## Aim of the task
Count every line in the records below that contains the string "SqlError". Report that number alone.

◆ ◆ ◆ ◆ ◆

(** [try { body } catch (error) { handler }] *)
Definition tryCatch {A} (body : M A) (handler : Exception -> M A) : M A :=
  fun st =>
    match body st with
    | (Return v, st') => (Return v, st')
    | (Throw e, st') => handler e st'
    end.

(** [try { body } finally { finalizer }] *)
Definition tryFinally {A} (body : M A) (finalizer : M unit) : M A :=
  fun st =>
    let '(completion, st') := body st in
    match finalizer st' with
    | (Return _, st'') => (completion, st'')
    | (Throw e, st'') => (Throw e, st'')
    end.

Definition readPool : M (option Pool) := fun st => (Return (pool st), st).

Definition writePool (p : option Pool) : M unit := fun st =>
  (Return (), {| pool := p; connection := connection st; calls := calls st |}).

Definition readConnection : M (option nat) := fun st =>
  (Return (connection st), st).

Definition writeConnection (c : option nat) : M unit := fun st =>
  (Return (), {| pool := pool st; connection := c; calls := calls st |}).

Definition record (ev : Event) : M unit := fun st =>
  (Return (),
   {| pool := pool st; connection := connection st;
      calls := calls st ++ [ev] |}).

Definition history : M (list Event) := fun st => (Return (calls st), st).

(** [pool.getConnection()]: the oldest idle session if there is one,
    else a new session while fewer than [connectionLimit] exist, else a
    time-out. *)
Definition poolGetConnection (srv : Server) : M nat :=
  p ← readPool;
  match p with
  | None => throw (Error "TypeError")
  | Some p =>
      match idle p with
      | s :: rest =>
          writePool (Some {| options := options p; idle := rest;
                             active := active p ++ [s];
                             opened := opened p |});;
          record (Acquired s);;
          mret s
      | [] =>
          if decide (length (active p) < connectionLimit (options p))%nat then
            h ← history;
            match refuses srv h with
            | Some errno => throw (SqlError errno)
            | None =>
                let s := opened p in
                writePool (Some {| options := options p; idle := [];
                                   active := active p ++ [s];
                                   opened := S (opened p) |});;
                record (Acquired s);;
                mret s
            end
          else throw (SqlError ER_GET_CONNECTION_TIMEOUT)
      end
  end.

(** [connection.release()]: the session, still open, goes back to the
    idle queue of the pool. *)
Definition release (s : nat) : M unit :=
  p ← readPool;
  match p with
  | Some p =>
      writePool (Some {| options := options p; idle := idle p ++ [s];
                         active := filter (fun s' => s' ≠ s) (active p);
                         opened := opened p |})
  | None => mret ()
  end;;
  record (Released s).

(** [connection.query(statement)] *)
Definition query (srv : Server) (s : nat) (statement : Statement)
    : M (JsValue * list FieldInfo) :=
  h ← history;
  record (Sent s statement);;
  match answers srv h s statement with
  | inl errno => throw (SqlError errno)
  | inr result => mret result
  end.

(** [if (connection) { connection.release(); connection = null; }] *)
Definition releaseHeldConnection : M unit :=
  c ← readConnection;
  match c with
  | Some s => release s;; writeConnection None
  | None => mret ()
  end.

Definition poolOptions (config : MariaDBConfig) : PoolOptions :=
  {| optHost := host config;
     optPort := port config;
     optUser := user config;
     optPassword := password config;
     optDatabase := database config;
     connectionLimit := 2;
     connectTimeout := DEFAULT_TIMEOUT;
     acquireTimeout := DEFAULT_TIMEOUT;
     charset := "utf8mb4";
     bulk := false;
     sql_mode := "TRADITIONAL";
     permitSetMultiParamEntries := false;
     compress := false;
     timezone := "local" |}.

(** [mariadb.createPool(options)]: a pool with no session yet. *)
Definition createPool (opts : PoolOptions) : Pool :=
  {| options := opts; idle := []; active := []; opened := 0 |}.

(** [createConnectionPool] *)
Definition createConnectionPool (env : gmap string (list N)) : M Pool :=
  match getConfigFromEnv env with
  | inl e => throw e
  | inr config =>
      p ← readPool;
      match p with
      | Some p => mret p
      | None =>
          let p := createPool (poolOptions config) in
          writePool (Some p);;
          mret p
      end
  end.

(** The statement that selects [database]. *)
Definition useStatement (database : jsstring) : Statement :=
  Text (js "USE " ++ [Char.backtick] ++ database ++ [Char.backtick]).

(** The row limit: [Array.isArray(rows) && rows.length > DEFAULT_ROW_LIMIT
    ? rows.slice(0, DEFAULT_ROW_LIMIT) : rows]. *)
Definition limitRows (rows : JsValue) : JsValue :=
  match rows with
  | JArray items =>
      if decide (DEFAULT_ROW_LIMIT < length items)%nat
      then JArray (take DEFAULT_ROW_LIMIT items)
      else rows
  | _ => rows
  end.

◆ ◆ ◆ ◆ ◆

## Written answer
3